CT process mapping cuts outpatient wait times to 1/3 of earlier average

The radiology department at an urban academic medical center has cut its average outpatient CT wait times to a little over an hour, and that includes the scan. Prior to starting the project that took aim at streamlining CT processes, the department was averaging more than three hours in arrival-through-completion times.

In a study published online Sept. 1 in the Journal of the American College of Radiology, Farouk Dako, MD, MPH, and colleagues at Temple University Hospital in Philadelphia further report a 19 percent jump in average daily CT scan volumes, from 37 to 44 procedures per day.

The department took up the process-improvement project after noting widespread acknowledgement of its “cumbersome and inefficient” CT throughput, which had been precipitating errors and redundancies, according to the study report.

Dako and colleagues gathered a multidisciplinary team with representation from not only radiologists, technologists and radiology administrators but also scheduling, IT, film library, financial services and outside consultants.

The team spent two days running through “value stream mapping” (VSM) exercises adapted from techniques pioneered by Toyota Motor Corp. as part of its lean manufacturing methodology.

The authors note that VSM offers a way to cut out waste and optimize efficiency by changing individual behaviors and corporate culture.

The exercises yielded a high-level process map that separated CT-related tasks that either added or enabled value from tasks that added no value, they report.

Next, group analysis of the map produced a “prioritization matrix,” which stratified actionable items according to their ease of implementation as well as their likely impact on process improvement.

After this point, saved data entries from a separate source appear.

(** * COASAGENT orchestration core: feed store, resilient client, instance manager

    A shallow embedding of the three stateful classes of the repository

      - [RSSGenerator] / [RSSFeedManager]  (the feed store),
      - [AIClient]                          (the model-rotating client),
      - [InstanceManager]                   (the agent scheduler),

    together with the properties their documentation states.

    Conventions.  A JavaScript [Date] read from the clock is its [getTime()]
    value, an integer number of milliseconds ([Z]); a [Date] built from a
    computed number is an [option Z], [None] being the Invalid Date.  The
    wall clock ([new Date()], [Date.now()]) is an argument of the operation
    that reads it; the operations of the instance manager run their
    statements without suspension and are given one instant for all their
    reads.  A [Map] whose iteration order is observable is an association
    list in insertion order; a [Map] or [Record] used only through lookups
    is a [gmap].  Calls that leave the repository (the generation backends,
    the collector pipeline, the processor, the timers of the host) are
    oracles: their outcome is an argument, and each of them returns or
    throws; a thrown value is told apart as far as the handler that catches
    it looks at it. *)

From stdpp Require Import base list sorting strings pretty gmap.


(** ** Shared data  (src/lib/types.ts) *)

Record Location := {
  googleMapsPin : string;
  radiusKm : Z
}.

Record Role := {
  primaryRole : string;
  focusTopic : string;
  targetAudience : string;
  searchPurpose : string;
  dataPresentation : string
}.

Record PersonalitySliders := {
  socialMood : Z;
  politicalBearing : Z;
  techSavviness : Z;
  presentationStyle : Z;
  contentDensity : Z
}.

Record DataSources := {
  llm : bool;
  internet : bool;
  reddit : bool;
  facebook : bool;
  twitter : bool;
  youtube : bool;
  instagram : bool
}.

Record Modifiers := {
  hardFacts : bool;
  meaningFocus : bool;
  suggestiveMode : bool;
  strictGuidance : bool;
  laymanFriendly : bool;
  adultLanguage : bool;
  includeToolbox : bool;
  includeTips : bool
}.

Record AgentConfig := {
  location : Location;
  role : Role;
  personalitySliders : PersonalitySliders;
  contextOverride : string;
  outputFormat : string;
  dataSources : DataSources;
  modifiers : Modifiers
}.

(** [ProcessedContent]: the scheduler reads only [source]; the relevance
    scores and the metadata of the interface are fractional numbers filled
    in by the collectors and are not part of this development. *)
Record ProcessedContent := {
  pc_id : string;
  source : string;
  timestamp : Z;
  rawContent : string;
  processedContent : string
}.

(** A configuration used by the worked examples. *)
Definition sampleConfig : AgentConfig :=
  {| location := {| googleMapsPin := "52.37,4.89"; radiusKm := 25 |};
     role := {| primaryRole := "analyst"; focusTopic := "accounting";
                targetAudience := "family businesses";
                searchPurpose := "trends"; dataPresentation := "summary" |};
     personalitySliders := {| socialMood := 50; politicalBearing := 50;
                              techSavviness := 70; presentationStyle := 40;
                              contentDensity := 60 |};
     contextOverride := "";
     outputFormat := "normal";
     dataSources := {| llm := true; internet := true; reddit := true;
                       facebook := false; twitter := true; youtube := false;
                       instagram := false |};
     modifiers := {| hardFacts := true; meaningFocus := false;
                     suggestiveMode := false; strictGuidance := false;
                     laymanFriendly := true; adultLanguage := false;
                     includeToolbox := false; includeTips := true |} |}.

(** ** JavaScript array and string helpers *)

(** [arr.slice(0, n)] for an integer [n]: a negative [n] counts from the end. *)
Definition slice0 {A} (n : Z) (l : list A) : list A :=
  if (n <? 0)%Z
  then take (Z.to_nat (Z.max (Z.of_nat (length l) + n) 0)) l
  else take (Z.to_nat n) l.

(** [arr.join(sep)] on an array of strings. *)
Fixpoint join (sep : string) (l : list string) : string :=
  match l with
  | [] => ""
  | [x] => x
  | x :: rest => x +:+ sep +:+ join sep rest
  end.

Lemma slice0_nonneg {A} (n : Z) (l : list A) :
  (0 ≤ n)%Z → slice0 n l = take (Z.to_nat n) l.
Proof.
  intros Hn. unfold slice0.
  destruct (n <? 0)%Z eqn:E; [apply Z.ltb_lt in E; lia | done].
Qed.

Lemma length_slice0_le {A} (n : Z) (l : list A) :
  (0 ≤ n)%Z → (Z.of_nat (length (slice0 n l)) ≤ n)%Z.
Proof. intros Hn. rewrite slice0_nonneg, length_take by done. lia. Qed.

Lemma length_slice0_total {A} (n : Z) (l : list A) :
  length (slice0 n l) ≤ length l.
Proof. unfold slice0. destruct (n <? 0)%Z; rewrite length_take; lia. Qed.

(** [arr.sort(cmp)].  ECMAScript requires the sort to be stable; for a
    consistent comparator the result is then unique, and insertion from the
    right computes it: an element goes in front of the first element it does
    not have to follow. *)
Fixpoint sort_insert {A} (cmp : A → A → Z) (x : A) (l : list A) : list A :=
  match l with
  | [] => [x]
  | y :: ys => if (cmp x y <=? 0)%Z then x :: y :: ys else y :: sort_insert cmp x ys
  end.

Fixpoint sort {A} (cmp : A → A → Z) (l : list A) : list A :=
  match l with
  | [] => []
  | x :: xs => sort_insert cmp x (sort cmp xs)
  end.

Section Sort.
Context {A : Type} (cmp : A → A → Z).

Lemma sort_insert_perm x l : sort_insert cmp x l ≡ₚ x :: l.
Proof.
  induction l as [|y ys IH]; simpl; [done|].
  destruct (cmp x y <=? 0)%Z; [done|].
  rewrite IH. apply Permutation_swap.
Qed.

Lemma sort_perm l : sort cmp l ≡ₚ l.
Proof.
  induction l as [|x xs IH]; simpl; [done|].
  by rewrite sort_insert_perm, IH.
Qed.

(** The comparator orders by a key, larger key first. *)
Context (key : A → Z).
Hypothesis cmp_key : ∀ a b, cmp a b = (key b - key a)%Z.

Lemma sort_insert_sorted x l :
  StronglySorted (λ a b, (key b ≤ key a)%Z) l →
  StronglySorted (λ a b, (key b ≤ key a)%Z) (sort_insert cmp x l).
Proof.
  induction 1 as [|y ys Hys IH Hall]; simpl.
  - repeat constructor.
  - destruct (cmp x y <=? 0)%Z eqn:E.
    + apply Z.leb_le in E. rewrite cmp_key in E.
      constructor; [by constructor|].
      constructor; [lia|].
      eapply Forall_impl; [exact Hall|]. simpl. intros; lia.
    + apply Z.leb_gt in E. rewrite cmp_key in E.
      constructor; [done|].
      rewrite sort_insert_perm. constructor; [lia | done].
Qed.

Lemma sort_sorted l : StronglySorted (λ a b, (key b ≤ key a)%Z) (sort cmp l).
Proof.
  induction l as [|x xs IH]; simpl; [constructor|].
  by apply sort_insert_sorted.
Qed.

(** Stability: elements with one key keep their relative order. *)
Lemma sort_insert_stable t x l :
  filter (λ a, key a = t) (sort_insert cmp x l) = filter (λ a, key a = t) (x :: l).
Proof.
  induction l as [|y ys IH]; simpl; [done|].
  destruct (cmp x y <=? 0)%Z eqn:E; [done|].
  apply Z.leb_gt in E. rewrite cmp_key in E.
  rewrite (filter_cons _ y), IH, !(filter_cons _ x), (filter_cons _ y).
  destruct (decide (key y = t)), (decide (key x = t)); try done. lia.
Qed.

Lemma sort_stable t l :
  filter (λ a, key a = t) (sort cmp l) = filter (λ a, key a = t) l.
Proof.
  induction l as [|x xs IH]; simpl; [done|].
  by rewrite sort_insert_stable, !filter_cons, IH.
Qed.

End Sort.

(** ** JavaScript dates *)

(** [new Date(t)] for an integer [t]: further than 8.64e15 ms from the epoch
    there is no time value, and the result is an Invalid Date.  The numbers
    handed to it here are [Date.now() - maxAgeHours * 60 * 60 * 1000] for an
    integer [maxAgeHours]: the floating-point result is the exact one
    whenever that lies within the range (both operands are then integers
    that a double holds exactly), and lies outside the range whenever the
    exact one does. *)
Definition newDate (t : Z) : option Z :=
  if decide (-8640000000000000 ≤ t ≤ 8640000000000000)%Z then Some t else None.

(** [d > c] and [d < c] for the Date of a clock read [d] and a Date [c]: the
    operands are compared as numbers, an Invalid Date is [NaN], and every
    comparison with [NaN] is false. *)
Definition laterThan (c : option Z) (d : Z) : Prop :=
  match c with
  | Some c => (c < d)%Z
  | None => False
  end.

Definition earlierThan (c : option Z) (d : Z) : Prop :=
  match c with
  | Some c => (d < c)%Z
  | None => False
  end.

#[global] Instance laterThan_dec c d : Decision (laterThan c d).
Proof. destruct c; cbn; apply _. Defined.

#[global] Instance earlierThan_dec c d : Decision (earlierThan c d).
Proof. destruct c; cbn; apply _. Defined.

Lemma newDate_valid t :
  (-8640000000000000 ≤ t ≤ 8640000000000000)%Z → newDate t = Some t.
Proof. intros H. unfold newDate. by rewrite decide_True. Qed.

Lemma newDate_invalid t :
  ¬ (-8640000000000000 ≤ t ≤ 8640000000000000)%Z → newDate t = None.
Proof. intros H. unfold newDate. by rewrite decide_False. Qed.

(** ** The feed store  (RSSGenerator, RSSFeedManager) *)

Module RSS.

Record RSSItem := {
  item_id : string;
  title : string;
  content : string;
  pubDate : Z;
  category : string;
  sourceAttribution : string;
  link : string
}.

(** What [table[format] || text] finds for the title and the description of
    a channel: a text, or a member of [Object.prototype]. *)
Inductive ChannelText :=
  | Text (text : string)
  | Inherited (member : string).

Record Channel := {
  channel_title : ChannelText;
  channel_description : ChannelText;
  channel_category : string;
  lastUpdated : Z;
  generator : string;
  channel_link : string
}.

Record RSSFeed := {
  channel : Channel;
  items : list RSSItem
}.

(** [private feeds: Map<string, RSSFeed>], in insertion order. *)
Definition Feeds := list (string * RSSFeed).

(** [private maxItemsPerFeed = 50]; never reassigned. *)
Definition maxItemsPerFeed : Z := 50.

Definition baseUrl : string := "https://coasagent.example.com".

(** The own properties of the two object literals of [createFeedForFormat]. *)
Definition formatTitles (format : string) : option string :=
  if decide (format = "normal") then Some "COASAGENT - Normal Output"
  else if decide (format = "question") then Some "COASAGENT - Question Mode"
  else if decide (format = "emoji") then Some "COASAGENT - Emoji Mode"
  else if decide (format = "quote") then Some "COASAGENT - Quote Mode"
  else if decide (format = "info") then Some "COASAGENT - Info Insights"
  else if decide (format = "proverb") then Some "COASAGENT - Proverb Mode"
  else if decide (format = "csv") then Some "COASAGENT - CSV Data"
  else if decide (format = "json") then Some "COASAGENT - JSON Data"
  else None.

Definition formatDescriptions (format : string) : option string :=
  if decide (format = "normal")
  then Some "AI-generated insights and analysis in plain text format"
  else if decide (format = "question")
  then Some "Six insightful questions with comprehensive summaries"
  else if decide (format = "emoji")
  then Some "Best emojis representing current trends and insights"
  else if decide (format = "quote")
  then Some "Insightful quotes based on current events and trends"
  else if decide (format = "info")
  then Some "Six informative insights into current topics"
  else if decide (format = "proverb")
  then Some "Wisdom and proverbs based on current events"
  else if decide (format = "csv")
  then Some "Structured data in CSV format for analysis"
  else if decide (format = "json")
  then Some "Structured data in JSON format for integration"
  else None.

The proverbial low-hanging fruits fresh for the picking were missing lab work, form redundancy, poor communication, departmental ergonomics and order inaccuracies that had to be addressed upon patient arrival.

Equipped with these insights, the VSM team established weekly-meeting working groups to come up with solutions and spur change, the authors report. Meanwhile, a steering committee met monthly to provide oversight as well as guide decisions and mitigate risks.

“Implemented solutions included technologist review of pending cases three days before arrival, daily summary of order defects for manager review, schedule and scanner optimization, consolidation of registration forms and departmental renovations,” the authors write.

Dako and colleagues show the VSM project to have reduced average patient wait times from 3.1 hours (tallied as patient arrival through exam completion) to just 1.1 hours.

The gains included cutting true process time (order through scan completion) from 87 to 32 minutes and raising first-pass yield (the percentage of correct process completion on first attempt) from below 20 percent to higher than 88 percent.

“Patients’ perceptions of quality and satisfaction in a diagnostic radiology department, unlike in most other departments in the hospital, are usually based solely on nonclinical indicators,” Dako et al. write. “Analysis of the ordering, scheduling, payment and registering processes for diagnostic examinations and the patient flow within a department can reveal inefficiencies and areas of improvement at any point along this continuum.”